(** The list after free, and the invariants it keeps. *)
Lemma freed_list bp z (la : list block) (p : block) (lb : list block) : 1 ≤ z → 0 ≤ p.2 → bend p ≤ bp → after (bp, z) lb →
  Forall (λ b, disj b (bp, z)) (la ++ p :: lb) → StronglySorted gap (la ++ p :: lb) →
  Forall (λ b, bend p ≤ b.1) (join (bp, z) lb) ∧ Forall (λ b, 1 ≤ b.2) (join (bp, z) lb) ∧
  StronglySorted gap (la ++ join p (join (bp, z) lb)) ∧ freed bp z (la ++ p :: lb) (la ++ join p (join (bp, z) lb)).
Proof.
  intros Hz Hp0 Hp Ha Hd Hs. destruct (after_sizes _ _ Ha) as (Hb1 & Hb2 & Hb3).
  apply StronglySorted_app in Hs as (Hs1 & Hs2 & [Hs3 Hs4]%StronglySorted_cons).
  apply list.Forall_app in Hd as [_ [_ Hd]%list.Forall_cons].
  assert (Forall (λ b : block, 1 ≤ b.2) (join (bp, z) lb)) as Hj2.
  { eapply list.Forall_impl; [apply (join_sizes (bp, z) lb (Z.max (2 ^ 31) (bend (bp, z)))); [done|]|naive_solver].
    constructor; [cbn [snd]; lia|]. eapply list.Forall_impl; [exact Ha|]. intros b (? & ? & ?).
    lia. }
  assert (Forall (λ b : block, bend p ≤ b.1) (join (bp, z) lb)) as Hj1.
  { apply list.Forall_forall. intros b [-> | (c & Hc & <-)]%join_addr; [done|].
    eapply list.Forall_forall in Hs3; [|exact Hc]. by destruct Hs3. }
  split_and!; [done | done | |].
  - apply StronglySorted_app. split_and!; [|done|].
    + intros x y Hx Hy. pose proof (Hs1 x p Hx ltac:(by left)) as [Hxp1 Hxp2].
      apply join_addr in Hy as [Hy | (c & [Hc | (d & Hd' & Hdc)]%join_addr & Hcy)]; [by rewrite <- Hy in *; split | |].
      * unfold gap, bend, HDR in *. simpl in *. lia.
      * destruct (Hs1 x d Hx ltac:(by right)) as [? ?]. unfold gap. rewrite <- Hcy, <- Hdc. done.
    + apply join_sorted; [done | done | done |]. apply join_sorted; [done | simpl; lia | done | done].
  - assert (Forall (λ b : block, 0 ≤ b.2) (join (bp, z) lb)) as Hj3 by (eapply list.Forall_impl; [exact Hj2 | simpl; lia]).
    split.
    + intros x. rewrite !covers_app, join_covers, !covers_cons, join_covers, covers_cons by (constructor; simpl; [lia | done]).
      naive_solver.
    + intros c [Hca [Hcp Hcb]%list.Forall_cons]%list.Forall_app Hc. apply list.Forall_app. split; [done|].
      apply join_disj; [done | done |]. constructor; [done|]. apply join_disj; [done | done |]. by constructor.
    + destruct (join_large_mono p (join (bp, z) lb) z) as (b & Hb & Hbz); [done | by apply join_large |].
      exists b. split; [set_solver | done].
    + rewrite !length_app. pose proof (length_join p (join (bp, z) lb)). pose proof (length_join (bp, z) lb).
      simpl in *. unfold block in *. lia.
Qed.

(** Memory outside the headers of [l] is unchanged. *)
Definition headers_only (l : list block) (s s' : hst W) : Prop :=
  ∀ x, Forall (λ b : block, x < b.1 ∨ b.1 + HDR ≤ x) l → h_mem s' x = h_mem s x.

Lemma wp_free fuel bp z l s : free_ok l s → usable bp z l s → (length l < fuel)%nat →
  wp (free fuel (bp + HDR)) (λ _ s', ∃ l', free_ok l' s' ∧ freed bp z l l' ∧ h_os s' = h_os s ∧
    headers_only ((bp, z) :: l) s s') s.
Proof.
  intros Hok Hu Hfuel. destruct (free_find_spec fuel bp z l s Hok Hu Hfuel) as (la & p & lb & El & Hp & Ha & Hfind).
  destruct Hok as [(hs & Ehs & Hhs) Hs Hl _], Hu as [Hz Hlo Hhi Hhdr Hd]. unfold free.
  replace (u32 (bp + HDR - HDR)) with bp by (rewrite u32_id; unfold bend, HDR in *; simpl in *; lia).
  assert (p = (base, 0) ∧ la = [] ∨ 1 ≤ p.2 ∧ bend p ≤ hi ∧ base < p.1 ∧ ∃ la', la = (base, 0) :: la') as Hpcase.
  { rewrite Ehs in El, Hs. destruct la as [|b la]; injection El as <- El; [by left|]. right.
    assert (p ∈ hs) as Hin by (rewrite El; set_solver).
    pose proof (proj1 (list.Forall_forall _ _) Hhs p Hin) as [? ?]. split_and!; [done | done | | by eexists].
    apply StronglySorted_cons in Hs as [Hs _]. pose proof (proj1 (list.Forall_forall _ _) Hs p Hin) as [Hg _].
    unfold bend, HDR in Hg. simpl in Hg. lia. }
  assert (0 < p.1 ∧ 0 ≤ p.2) as [Hp1 Hp0] by (destruct Hpcase as [[-> _]|?]; simpl; lia).
  rewrite El in Hd, Hs, Hl. destruct (freed_list bp z la p lb Hz Hp0 Hp Ha Hd Hs) as (Hj1 & Hj2 & Hs' & Hfr).
  apply linked_app in Hl as [Hla [[Hpn Hps] Hlb]].
  pose proof (proj1 (StronglySorted_app _ _ _) Hs) as (Hsa & _ & [_ Hsb]%StronglySorted_cons).
  wp_step. wp_step. wp_step. eapply wp_ok; [exact Hfind|]. wp_step. eapply wp_mono.
  { apply (wp_join_upper base p.1 bp z lb); try done; unfold bend, HDR in *; simpl in *; lia. }
  intros [] s1 [Hl1 Ho1]. simpl. wp_step.
  assert (after p (join (bp, z) lb)) as Hap.
  { apply list.Forall_forall. intros b Hb. pose proof (proj1 (list.Forall_forall _ _) Hj1 b Hb). 
    assert (Forall (λ b : block, 1 ≤ b.2 ∧ bend b ≤ 2 ^ 31) (join (bp, z) lb)) as Hj.
    { apply join_sizes; [done|]. constructor; [cbn [snd]; lia|]. eapply list.Forall_impl; [exact Ha | naive_solver]. }
    split; [done|]. by apply (proj1 (list.Forall_forall _ _) Hj b Hb). }
  assert (StronglySorted gap (join (bp, z) lb)) as Hsj.
  { destruct (after_sizes _ _ Ha) as (? & ? & ?). apply join_sorted; [done | simpl; lia | done | done]. }
  assert (Forall (λ b : block, 1 ≤ b.2 ∧ bend b ≤ hi) (join (bp, z) lb)) as Hjh.
  { apply join_sizes; [done|]. constructor; [done|]. apply list.Forall_forall. intros b Hb.
    apply (proj1 (list.Forall_forall _ _) Hhs b). assert (b ∈ la ++ p :: lb) as Hin by set_solver.
    rewrite <- El, Ehs in Hin. apply elem_of_cons in Hin as [-> | ?]; [|done].
    pose proof (proj1 (list.Forall_forall _ _) Ha _ Hb) as [Hx _]. unfold bend, HDR in *. simpl in *. lia. }
  assert (∃ c j, join (bp, z) lb = c :: j ∧ c.1 = bp) as (c & j & Ej & Hjf).
  { destruct lb as [|d lb]; simpl; [by eexists _, _|]. case_match; by eexists _, _. }
  rewrite Ej in *.
  rewrite <- Hjf. eapply wp_mono.
  { apply (wp_join_lower base p c j); try done.
    - unfold HDR in *; lia.
    - by rewrite Hjf.
    - by apply list.Forall_cons in Hj2 as [? _].
    - rewrite <- Hps. apply load32_agree. intros x Hx. apply Ho1. unfold bend, HDR in *. lia. }
  intros [] s2 [Hl2 Ho2]. apply wp_modify. exists (la ++ join p (c :: j)). rewrite El.
  rewrite Hjf. split_and!; [split|done| |].
  - destruct Hpcase as [[-> ->]|(Hp2 & Hp3 & _ & la' & ->)].
    + exists (c :: j). split; [|done]. simpl. rewrite (proj2 (Z.eqb_neq _ _)); [done | unfold HDR in *; lia].
    + exists (la' ++ join p (c :: j)). split; [done|]. apply list.Forall_app. split.
      * rewrite Ehs in El. injection El as El. rewrite El in Hhs. by apply list.Forall_app in Hhs as [? _].
      * apply join_sizes; [done|]. by constructor.
  - done.
  - cbn [h_mem]. apply linked_app. rewrite join_first. split; [|done].
    eapply linked_header_only; [|exact Ho2|]; [|eapply linked_header_only; [|exact Ho1 | exact Hla]];
      apply list.Forall_forall; intros b Hb; destruct (Hsa b p Hb ltac:(by left)) as [Hg _]; left;
      unfold bend, HDR in *; lia.
  - cbn [h_freep]. rewrite fmap_app, elem_of_app. right. apply join_in.
  - simpl. by rewrite (proj2 (proj2 Ho2)), (proj2 (proj2 Ho1)).
  - intros x [Hx [_ [Hxp _]%list.Forall_cons]%list.Forall_app]%list.Forall_cons. simpl in *.
    rewrite (proj1 Ho2), (proj1 Ho1); [done | done | done].
Qed.
End free.
Lemma input_last i r e c : input_is i (Term r (e ++ [c])) → in_last i = c.
Proof.
  intros [_ Hr Hw He Hl Hb]. simpl in *. unfold in_last.
  rewrite <- (Hb (length (r ++ e)) c); [|rewrite app_assoc, lookup_app_r, Nat.sub_diag by lia; done].
  f_equal. rewrite He. rewrite !app_assoc, (length_app (r ++ e)). simpl. unfold u32, INPUT_BUF. divmod_lia.
Qed.

Lemma input_back i r e c : input_is i (Term r (e ++ [c])) → input_is (in_back i) (Term r e).
Proof.
  intros [Hbuf Hr Hw He Hl Hb]. simpl in *. rewrite app_assoc, length_app in He, Hl. simpl in He, Hl.
  split; simpl; [done | done | done | | lia |].
  - rewrite He. unfold u32. divmod_lia.
  - intros k d Hk. apply Hb. rewrite app_assoc. by apply lookup_app_l_Some.
Qed.

Lemma input_put i r e c : is_byte c → input_is i (Term r e) → (length (r ++ e) < 128)%nat →
  input_is (in_put c i) (Term r (e ++ [c])).
Proof.
  intros Hc [Hbuf Hr Hw He Hl Hb] Hlt. simpl in *.
  split; simpl; [by rewrite length_insert | done | done | | |].
  - rewrite He, app_assoc, (length_app (r ++ e)). simpl. unfold u32. divmod_lia.
  - rewrite app_assoc, length_app. simpl. lia.
  - intros k d Hk. rewrite bget0_insert by (unfold INPUT_BUF; divmod_lia). rewrite app_assoc in Hk.
    apply lookup_app_Some in Hk as [Hk|[Hk1 Hk2]].
    + pose proof (lookup_lt_Some _ _ _ Hk). rewrite decide_False; [by apply Hb|]. rewrite He. unfold u32, INPUT_BUF. divmod_lia.
    + apply list_lookup_singleton_Some in Hk2 as [Hk2 <-]. rewrite decide_True; [unfold u8; apply Z.mod_small; exact Hc|].
      rewrite He. unfold u32, INPUT_BUF. divmod_lia.
Qed.

Lemma input_commit i r e : input_is i (Term r e) → input_is (in_commit i) (Term (r ++ e) []).
Proof. intros [Hbuf Hr Hw He Hl Hb]. simpl in *. split; simpl; rewrite ?app_nil_r; done. Qed.

Lemma input_take i c r e : input_is i (Term (c :: r) e) →
  bget0 (in_buf i) (in_r i mod INPUT_BUF) = c ∧ input_is (in_take i) (Term r e) ∧
  input_is (in_untake (in_take i)) (Term (c :: r) e).
Proof.
  intros [Hbuf Hr Hw He Hl Hb]. simpl in *. split_and!.
  - rewrite <- (Hb 0%nat c eq_refl). unfold INPUT_BUF. do 2 f_equal. lia.
  - split; simpl; [done | apply u32_range | | | lia |].
    + rewrite Hw. unfold u32. divmod_lia.
    + rewrite He. unfold u32. divmod_lia.
    + intros k d Hk. rewrite <- (Hb (S k) d Hk). f_equal. unfold u32. divmod_lia.
  - assert (u32 (u32 (in_r i + 1) - 1) = in_r i) as E by (unfold u32; divmod_lia).
    split; simpl; rewrite ?E; done.
Qed.

Section terminal.
Context {D I : Type} `{Ports D} (cursor : D → Z) (pending : D → I) `{!Terminal cursor pending}.
(** The characters of the pending input, given the state of the shift keys. *)
Context (keys : Z → I → list Z).
(** Whether there is a serial port. *)
Context (up : bool).

(** The console is the terminal [t], with its lock as given; [w] are the
    wakeups issued, [ks] the keys to come and [kd] says whether the reader has
    been killed. *)
Record cons_is (t : term) (lk kd : bool) (w : list chan) (ks : list Z) (s : cst D) : Prop := {
  ci_input : input_is (k_input s) t;
  ci_up : k_panicked s = false;
  ci_uart : k_uart s = up;
  ci_cursor : cursor (k_dev s) < 25 * 80;
  ci_lock : k_lock s = lk;
  ci_killed : k_killed s = kd;
  ci_wakes : k_wakes s = w;
  ci_keys : keys (k_shift s) (pending (k_dev s)) = ks
}.

Lemma wp_echo c t lk kd w ks (Q : unit → cst D → Prop) s : cons_is t lk kd w ks s →
  (∀ s', cons_is t lk kd w ks s' → Q tt s') → wp (consputc c) Q s.
Proof.
  intros [Hi Hp Hu Hc Hl Hk Hw Hks] HQ. eapply wp_mono; [by apply (wp_consputc cursor pending)|].
  intros [] s' ((crt & d & ->) & Hcur & _ & Hpd). apply HQ. split; simpl in *; try done; [lia | congruence].
Qed.

Lemma wp_upd_input f t t' lk kd w ks (Q : unit → cst D → Prop) s : cons_is t lk kd w ks s →
  (∀ i, input_is i t → input_is (f i) t') → (∀ s', cons_is t' lk kd w ks s' → Q tt s') → wp (upd_input f) Q s.
Proof. intros [Hi Hp Hu Hc Hl Hk Hw Hks] Hf HQ. apply wp_modify, HQ. split; simpl; auto. Qed.

Lemma wp_erase r e c lk kd w ks (Q : unit → cst D → Prop) s : cons_is (Term r (e ++ [c])) lk kd w ks s →
  (∀ s', cons_is (Term r e) lk kd w ks s' → Q tt s') → wp (upd_input in_back;; consputc BACKSPACE) Q s.
Proof.
  intros Hs HQ. wp_step. eapply wp_upd_input; [done | by intros i; apply input_back|]. intros s' Hs'. by eapply wp_echo.
Qed.

Lemma wp_kill_line r lk kd w ks (Q : unit → cst D → Prop) fuel : ∀ e s, (length e ≤ fuel)%nat → 10 ∉ e →
  cons_is (Term r e) lk kd w ks s → (∀ s', cons_is (Term r []) lk kd w ks s' → Q tt s') → wp (kill_line fuel) Q s.
Proof.
  induction fuel as [|fuel IH]; intros e s Hf He Hs HQ; pose proof (ci_input _ _ _ _ _ _ Hs) as Hi;
    cbn [kill_line]; wp_steps; rewrite (input_empty _ _ Hi); simpl t_edit.
  - destruct e; [|simpl in Hf; lia]. rewrite bool_decide_eq_true_2 by done. by apply wp_ret, HQ.
  - destruct (decide (e = [])) as [->|Hne];
      [rewrite bool_decide_eq_true_2 by done; by apply wp_ret, HQ|]. rewrite bool_decide_eq_false_2 by done.
    destruct (exists_last Hne) as (e' & c & ->). rewrite (input_last _ _ _ _ Hi), (proj2 (Z.eqb_neq c 10)) by set_solver.
    rewrite length_app in Hf. simpl in *. change (wp (upd_input in_back;; consputc BACKSPACE;; kill_line fuel) Q s).
    wp_step. eapply wp_upd_input; [done | by intros i; apply input_back|]. intros s1 Hs1. wp_step.
    eapply wp_echo; [done|]. intros s2 Hs2. apply (IH e'); [lia | set_solver | done | done].
Qed.

(** Whether a key completes the line, so that the reader is woken. *)
Definition term_wakes (c : Z) (t : term) : bool :=
  negb (bool_decide (t_ready (term_key c t) = t_ready t)).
▬▬▬▬▬▬▬▬▬▬
Exercise goal:
Look through the material for "base". Copy each line that has it.

Exercise solution:
  assert (p = (base, 0) ∧ la = [] ∨ 1 ≤ p.2 ∧ bend p ≤ hi ∧ base < p.1 ∧ ∃ la', la = (base, 0) :: la') as Hpcase.
  { apply (wp_join_upper base p.1 bp z lb); try done; unfold bend, HDR in *; simpl in *; lia. }
  { apply (wp_join_lower base p c j); try done.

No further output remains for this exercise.